As someone who runs an software outsourcing company, let me explain it as I understand it.
The answer is that every time the USA needs to finance debt, they sell treasuries at auctions. In the old days, these were bought by domestic buyers, but now-a-days, it's mostly foreign buyers - specifically, countries that have a lot of USD and nothing to do with them, China, Japan, and oil-producing countries.
The Chinese do not float their currency, it is controlled by their government. It is artificially low against the USD (though they are correcting that slowly), and this has encouraged many people to move factories and resources off-shore to China.
This has allowed China to build up significant skills and factories. But, because they are paid in US dollars, it has created inflation. The first thing that companies that sell to the USA do is take their dollars to the bank and exchange them for Chinese yuan (also called the RMB, translated literally, "the people's currency").
So, there is China, with billions and billions in US dollars and no idea what to do with them. Well, they use a significant part of them to buy US treasuries, effectively buying US debt. On the surface, this seems like a great idea - they finance the US debt, and Americans keep buying their cheap crap.

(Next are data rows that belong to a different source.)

(* ===== verification/StoreSchema.v ===== *)
(** * The history tables

    The tables of [migrations/002] to [014] and [016] that the storage package
    writes, rolls up, expires and deletes.  The package builds statements
    from table and column names, so tables here are looked up by name and
    rows by column, with SQLite's dynamically typed values; a column a
    statement does not set is [NULL].  The statements respect the primary
    keys and the foreign keys (the connection turns them on). *)

From stdpp Require Import base tactics list gmap strings pretty.
From Stdlib Require Import ZArith Lia SpecFloat.
From S2P Require Import Prelude Float64 Db.

(** ** Values and rows *)

Inductive Value := VNull | VInt (z : Z) | VReal (f : F64) | VText (s : string).

#[export] Instance Value_eq_dec : EqDecision Value.
Proof. solve_decision. Defined.

Definition value_eqb (a b : Value) : bool := bool_decide (a = b).

(** SQLite stores NaN as [NULL]. *)
Definition real (f : F64) : Value := match f with S754_nan => VNull | _ => VReal f end.
Definition opt_real (f : option F64) : Value := match f with Some f => real f | None => VNull end.
Definition opt_int (z : option Z) : Value := match z with Some z => VInt z | None => VNull end.
Definition opt_text (s : string) : Value := if s =?s "" then VNull else VText s.

Abbreviation Row := (gmap string Value).
Definition row (l : list (string * Value)) : gmap string Value := list_to_map l.
Definition col (c : string) (r : Row) : Value := default VNull (r !! c).
(** A column read into a Go integer *)
Definition int_col (c : string) (r : Row) : Z := match col c r with VInt z => z | _ => 0 end.
(** A column read into a Go string after [COALESCE(column, '')] *)
Definition text_col (c : string) (r : Row) : string := match col c r with VText s => s | _ => "" end.
Definition not_null (v : Value) : bool := negb (value_eqb v VNull).

Definition row_ts (r : Row) : Z := int_col "ts" r.

(** ** The database *)

(** [history_deletion_jobs] *)
Record JobRow := mkJobRow {
  jb_id : string; jb_kind : string; jb_resource_id : option string; jb_before_ts : option Z;
  jb_fence_ts : Z; jb_confirmation : string; jb_state : string; jb_requested_by : option string;
  jb_requested_at : Z; jb_started_at : option Z; jb_finished_at : option Z; jb_total_rows : Z;
  jb_deleted_rows : Z; jb_current_table : option string; jb_error_message : option string;
}.

(** [history_deletion_previews]; [summary_json] is read nowhere. *)
Record PreviewRow := mkPreviewRow {
  pv_id_hash : string; pv_kind : string; pv_resource_id : option string; pv_before_ts : option Z;
  pv_fence_ts : Z; pv_confirmation : string; pv_expires_at : Z; pv_used_at : option Z;
}.

Record StoreDB := mkStore {
  st_tables : gmap string (list Row);
  st_jobs : list JobRow;
  st_previews : list PreviewRow;
}.
Definition empty_store : StoreDB := mkStore ∅ [] [].

Definition set_tables (t : gmap string (list Row)) (d : StoreDB) : StoreDB :=
  mkStore t (st_jobs d) (st_previews d).
Definition set_jobs (t : list JobRow) (d : StoreDB) : StoreDB := mkStore (st_tables d) t (st_previews d).
Definition set_previews (t : list PreviewRow) (d : StoreDB) : StoreDB := mkStore (st_tables d) (st_jobs d) t.

Definition table (n : string) (d : StoreDB) : list Row := default [] (st_tables d !! n).
Definition set_table (n : string) (t : list Row) (d : StoreDB) : StoreDB :=
  set_tables (<[n := t]> (st_tables d)) d.

Lemma table_set n t d : table n (set_table n t d) = t.
Proof. unfold table, set_table. cbn. by rewrite lookup_insert_eq. Qed.
Lemma table_set_ne n n' t d : n <> n' -> table n (set_table n' t d) = table n d.
Proof. intros. unfold table, set_table. cbn. by rewrite lookup_insert_ne. Qed.

(** ** Keys *)

(** The primary keys; [resource_id] precedes [ts] where both are in. *)
Definition primary_key (n : string) : list string :=
  if str_in n ["host_samples_10s"] then ["host_id"; "ts"]
  else if str_in n ["resource_samples_10s"; "resource_rollups_1m"; "resource_rollups_15m"; "resource_rollups_1h"]
  then ["resource_id"; "ts"]
  else if str_in n ["container_instance_samples_10s"] then ["container_instance_id"; "ts"]
  else if str_in n ["host_rollups_1m"; "host_rollups_15m"; "host_rollups_1h"] then ["ts"]
  else if str_in n ["filesystem_samples_1m"] then ["host_id"; "mount_key"; "ts"]
  else if str_in n ["network_interface_samples_1m"] then ["host_id"; "interface_name"; "ts"]
  else if str_in n ["boot_sessions"] then ["host_id"; "boot_identity"]
  else ["id"].

Definition same_key (ks : list string) (a b : Row) : bool :=
  forallb (fun k => value_eqb (col k a) (col k b)) ks.

Record ForeignKey := mkFK {
  fk_child : string; fk_col : string; fk_parent : string; fk_cascade : bool;
}.
(** All of them reference the parent's [id]. *)
Definition foreign_keys : list ForeignKey :=
  [ mkFK "boot_sessions" "host_id" "hosts" false;
    mkFK "resources" "host_id" "hosts" false;
    mkFK "container_instances" "resource_id" "resources" false;
    mkFK "health_checks" "resource_id" "resources" false;
    mkFK "deployment_grace_periods" "resource_id" "resources" true ].

Definition has_parent (fk : ForeignKey) (d : StoreDB) (r : Row) : bool :=
  value_eqb (col (fk_col fk) r) VNull ||
  existsb (fun p => value_eqb (col "id" p) (col (fk_col fk) r)) (table (fk_parent fk) d).

Definition refs_ok (d : StoreDB) : bool :=
  forallb (fun fk => forallb (has_parent fk d) (table (fk_child fk) d)) foreign_keys.

(** [ON DELETE CASCADE] *)
Definition cascade (d : StoreDB) : StoreDB :=
  fold_left (fun d' fk =>
    if fk_cascade fk then set_table (fk_child fk) (List.filter (has_parent fk d) (table (fk_child fk) d')) d' else d')
    foreign_keys d.

#[global] Arguments cascade : simpl never.
#[global] Arguments refs_ok : simpl never.
#[global] Arguments table : simpl never.
#[global] Arguments set_table : simpl never.

(** ** Statements *)

Definition checked {A} (r : A * StoreDB) : gerr + (A * StoreDB) :=
  if refs_ok r.2 then inr r else inl (EConstraint "FOREIGN KEY").

Definition replace_row (n : string) (r : Row) (t : list Row) : list Row :=
  List.filter (fun x => negb (same_key (primary_key n) x r)) t ++ [r].
Definition add_row (n : string) (r : Row) (t : list Row) : list Row :=
  if existsb (fun x => same_key (primary_key n) x r) t then t else t ++ [r].

(** [INSERT OR REPLACE], [INSERT OR IGNORE], and both for the rows a query
    selects *)
Definition insert_or_replace (n : string) (r : Row) : tx StoreDB unit :=
  exec (fun d => checked (tt, set_table n (replace_row n r (table n d)) d)).
Definition insert_or_ignore (n : string) (r : Row) : tx StoreDB unit :=
  exec (fun d => checked (tt, set_table n (add_row n r (table n d)) d)).
Definition insert_select (n : string) (q : StoreDB -> list Row) : tx StoreDB unit :=
  exec (fun d => checked (tt, set_table n (fold_left (fun t r => replace_row n r t) (q d) (table n d)) d)).

(** [UPDATE ... WHERE p] *)
Definition update_table (n : string) (p : Row -> bool) (f : Row -> Row) : tx StoreDB Z :=
  exec (fun d => checked (sql_count p (table n d), set_table n (sql_update p f (table n d)) d)).

(** [DELETE FROM n WHERE rowid IN (SELECT rowid FROM n WHERE p LIMIT k)] *)
Definition delete_batch (n : string) (p : StoreDB -> Row -> bool) (k : nat) : tx StoreDB Z :=
  exec (fun d =>
    checked (Z.min (Z.of_nat k) (sql_count (p d) (table n d)),
             cascade (set_table n (delete_first (p d) k (table n d)) d))).

Definition count_rows (n : string) (p : StoreDB -> Row -> bool) : tx StoreDB Z :=
  query (fun d => sql_count (p d) (table n d)).

(** ** What statements change *)

Lemma table_cascade n d :
  n <> "deployment_grace_periods" -> table n (cascade d) = table n d.
Proof. intros. unfold cascade, foreign_keys. cbn [fold_left fk_cascade fk_child]. by rewrite table_set_ne. Qed.
Lemma jobs_cascade d : st_jobs (cascade d) = st_jobs d.
Proof. done. Qed.
Lemma previews_cascade d : st_previews (cascade d) = st_previews d.
Proof. done. Qed.

Lemma checked_inr {A} (r r' : A * StoreDB) : checked r = inr r' -> r' = r /\ refs_ok r.2 = true.
Proof. unfold checked. destruct (refs_ok r.2); [|done]. intros [= <-]. done. Qed.

(** Tables without foreign keys either way *)
Definition plain_table (n : string) : bool :=
  forallb (fun fk => negb (n =?s fk_child fk) && negb (n =?s fk_parent fk)) foreign_keys.

Lemma plain_not n fk : plain_table n = true -> In fk foreign_keys -> n <> fk_child fk /\ n <> fk_parent fk.
Proof.
  unfold plain_table. rewrite forallb_forall. intros H Hin. specialize (H fk Hin). bool_hyps.
  by rewrite !String.eqb_neq in *.
Qed.

Lemma forallb_ext_in {A} (f g : A -> bool) l : (forall x, In x l -> f x = g x) -> forallb f l = forallb g l.
Proof. induction l as [|x l IH]; cbn; intros H; [done|]. rewrite (H x), IH; auto. Qed.

Lemma refs_ok_ext d d' :
  (forall fk, In fk foreign_keys ->
    table (fk_child fk) d' = table (fk_child fk) d /\ table (fk_parent fk) d' = table (fk_parent fk) d) ->
  refs_ok d' = refs_ok d.
Proof.
  intros H. unfold refs_ok. apply forallb_ext_in. intros fk Hin.
  destruct (H fk Hin) as [-> Hp]. apply forallb_ext_in. intros r _. unfold has_parent. by rewrite Hp.
Qed.

Lemma refs_ok_plain n t d : plain_table n = true -> refs_ok (set_table n t d) = refs_ok d.
Proof.
  intros Hn. apply refs_ok_ext. intros fk Hin. destruct (plain_not n fk Hn Hin).
  by rewrite !table_set_ne.
Qed.

(** With every reference in place a cascade removes nothing. *)
Lemma cascade_refs n d : refs_ok d = true -> table n (cascade d) = table n d.
Proof.
  intros Hd. destruct (decide (n = "deployment_grace_periods")) as [->|]; [|by apply table_cascade].
  unfold refs_ok in Hd. rewrite forallb_forall in Hd.
  specialize (Hd (mkFK "deployment_grace_periods" "resource_id" "resources" true)).
  unfold cascade. cbn -[has_parent table set_table]. rewrite table_set. apply forallb_filter_id.
  apply Hd. cbn. tauto.
Qed.

Lemma refs_ok_cascade d : refs_ok d = true -> refs_ok (cascade d) = true.
Proof. intros Hd. rewrite <- Hd at 1. apply refs_ok_ext. intros fk _. split; by apply cascade_refs. Qed.

Lemma set_table_length n t d x :
  (length t <= length (table n d))%nat -> (length (table x (set_table n t d)) <= length (table x d))%nat.
Proof.
  intros. destruct (decide (x = n)) as [->|]; [by rewrite table_set|by rewrite table_set_ne].
Qed.
Lemma cascade_length n d : (length (table n (cascade d)) <= length (table n d))%nat.
Proof.
  unfold cascade. cbn -[table set_table]. apply set_table_length, List.filter_length_le.
Qed.

(** A batch removes as many rows as it reports, and no statement of this kind
    adds one. *)
Lemma delete_batch_length n p k w :
  match delete_batch n p k w with
  | (inl _, w') => w_db w' = w_db w
  | (inr m, w') => 0 <= m /\ (forall x, length (table x (w_db w')) <= length (table x (w_db w)))%nat /\
      Z.of_nat (length (table n (w_db w'))) + m <= Z.of_nat (length (table n (w_db w)))
  end.
Proof.
  unfold delete_batch, exec. pose proof (next_fault_db w) as Hd. destruct (next_fault w) as [[] w1]; cbn in *; [done|].
  destruct (checked _) as [e|[m d']] eqn:E; cbn; [done|]. apply checked_inr in E as [E _].
  rewrite Hd in E. set (d := w_db w) in *. pose proof (f_equal fst E) as Em. pose proof (f_equal snd E) as Ed. cbn [fst snd] in Em, Ed. clear E.
  pose proof (delete_first_length (p d) k (table n d)) as Hlen. pose proof (sql_count_nonneg (p d) (table n d)).
  pose proof (cascade_length n (set_table n (delete_first (p d) k (table n d)) d)) as Hc.
  rewrite table_set in Hc. split_and!; [lia| |subst d'; lia].
  intros x. subst d'. etransitivity; [apply cascade_length|]. apply set_table_length. lia.
Qed.

Lemma delete_first_keeps {R} (p : R -> bool) n t r : In r t -> p r = false -> In r (delete_first p n t).
Proof.
  intros Hin Hp. apply (in_sql_delete p (delete_first p n t) r). rewrite delete_first_rest. by apply in_sql_delete.
Qed.

Lemma in_cascade n d r : In r (table n (cascade d)) -> In r (table n d).
Proof.
  unfold cascade. cbn [fold_left fk_cascade foreign_keys fk_child].
  destruct (decide (n = "deployment_grace_periods")) as [->|]; [|by rewrite table_set_ne].
  rewrite table_set. by intros [? _]%filter_In.
Qed.
Lemma in_cascade_child fk d r :
  In fk foreign_keys -> fk_cascade fk = true -> In r (table (fk_child fk) (cascade d)) -> has_parent fk d r = true.
Proof.
  intros Hfk Hc. cbn in Hfk. unfold cascade. cbn [fold_left fk_cascade foreign_keys fk_child].
  destruct Hfk as [<-|[<-|[<-|[<-|[<-|[]]]]]]; try done. cbn [fk_child]. rewrite table_set.
  by intros [_ ?]%filter_In.
Qed.
Lemma table_cascade_parent fk d : In fk foreign_keys -> table (fk_parent fk) (cascade d) = table (fk_parent fk) d.
Proof. intros Hfk. apply table_cascade. cbn in Hfk. by destruct Hfk as [<-|[<-|[<-|[<-|[<-|[]]]]]]. Qed.

(** Rows that no row without [ON DELETE CASCADE] references can be deleted. *)
Definition unreferenced (n : string) (p : Row -> bool) (d : StoreDB) : Prop :=
  forall fk c r, In fk foreign_keys -> fk_parent fk = n -> fk_cascade fk = false ->
    In c (table (fk_child fk) d) -> In r (table n d) -> p r = true ->
    col "id" r <> col (fk_col fk) c \/ col (fk_col fk) c = VNull.

Lemma delete_refs_ok n p k d :
  refs_ok d = true -> unreferenced n p d ->
  refs_ok (cascade (set_table n (delete_first p k (table n d)) d)) = true.
Proof.
  intros Hd Hp. unfold refs_ok in *. rewrite forallb_forall in *. intros fk Hfk.
  specialize (Hd fk Hfk). rewrite forallb_forall in *. intros c Hc.
  set (d1 := set_table n (delete_first p k (table n d)) d) in *.
  assert (has_parent fk (cascade d1) c = has_parent fk d1 c) as ->
    by (unfold has_parent; by rewrite table_cascade_parent).
  destruct (fk_cascade fk) eqn:Ecas; [by apply in_cascade_child|].
  apply in_cascade in Hc.
  assert (In c (table (fk_child fk) d)) as Hc'.
  { unfold d1 in Hc. destruct (decide (fk_child fk = n)) as [E|]; [|by rewrite table_set_ne in Hc].
    rewrite E, table_set in Hc. rewrite E. by apply delete_first_incl in Hc. }
  specialize (Hd c Hc'). unfold has_parent in *. apply orb_true_iff in Hd. apply orb_true_iff.
  destruct Hd as [?|Hd]; [by left|]. apply existsb_exists in Hd as (r & Hr & Hid).
  apply bool_decide_eq_true in Hid.
  destruct (decide (fk_parent fk = n)) as [E|]; [|right; unfold d1; rewrite table_set_ne by done;
    apply existsb_exists; exists r; split; [done|by apply bool_decide_eq_true]].
  destruct (p r) eqn:Ep.
  - rewrite E in Hr. destruct (Hp fk c r Hfk E Ecas Hc' Hr Ep) as [?| ->]; [done|]. by left.
  - right. unfold d1. rewrite E, table_set. apply existsb_exists. exists r. rewrite E in Hr.
    split; [by apply delete_first_keeps|by apply bool_decide_eq_true].
Qed.

Lemma unreferenced_not_parent n p d :
  (forall fk, In fk foreign_keys -> fk_parent fk <> n) -> unreferenced n p d.
Proof. intros Hn fk c r Hfk E. by destruct (Hn fk Hfk). Qed.

(** A batch of a healthy engine *)
Lemma delete_batch_healthy n p k d fs c :
  refs_ok d = true -> unreferenced n (p d) d ->
  delete_batch n p k (World d [] fs c) =
    (inr (Z.min (Z.of_nat k) (sql_count (p d) (table n d))),
     World (cascade (set_table n (delete_first (p d) k (table n d)) d)) [] fs c).
Proof.
  intros Hd Hp. unfold delete_batch, exec. cbn [next_fault w_faults w_db].
  unfold checked. cbn [snd]. by rewrite delete_refs_ok.
Qed.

The problem for the US is the debt is not sustainable, and it is causing our factories (and high-tech) jobs to go to China, leaving us with a "service" economy that is quite hollow. The problem for China is they are buying US debt which will probably never be paid back, and they are holding USD reserves that are worth less every day.
If the Chinese ever try to use significant amounts of their reserves, or dump them on the market, it would create significant inflation (these dollars were just printed from the printing press, and are out of circulation as long as China doesn't use them).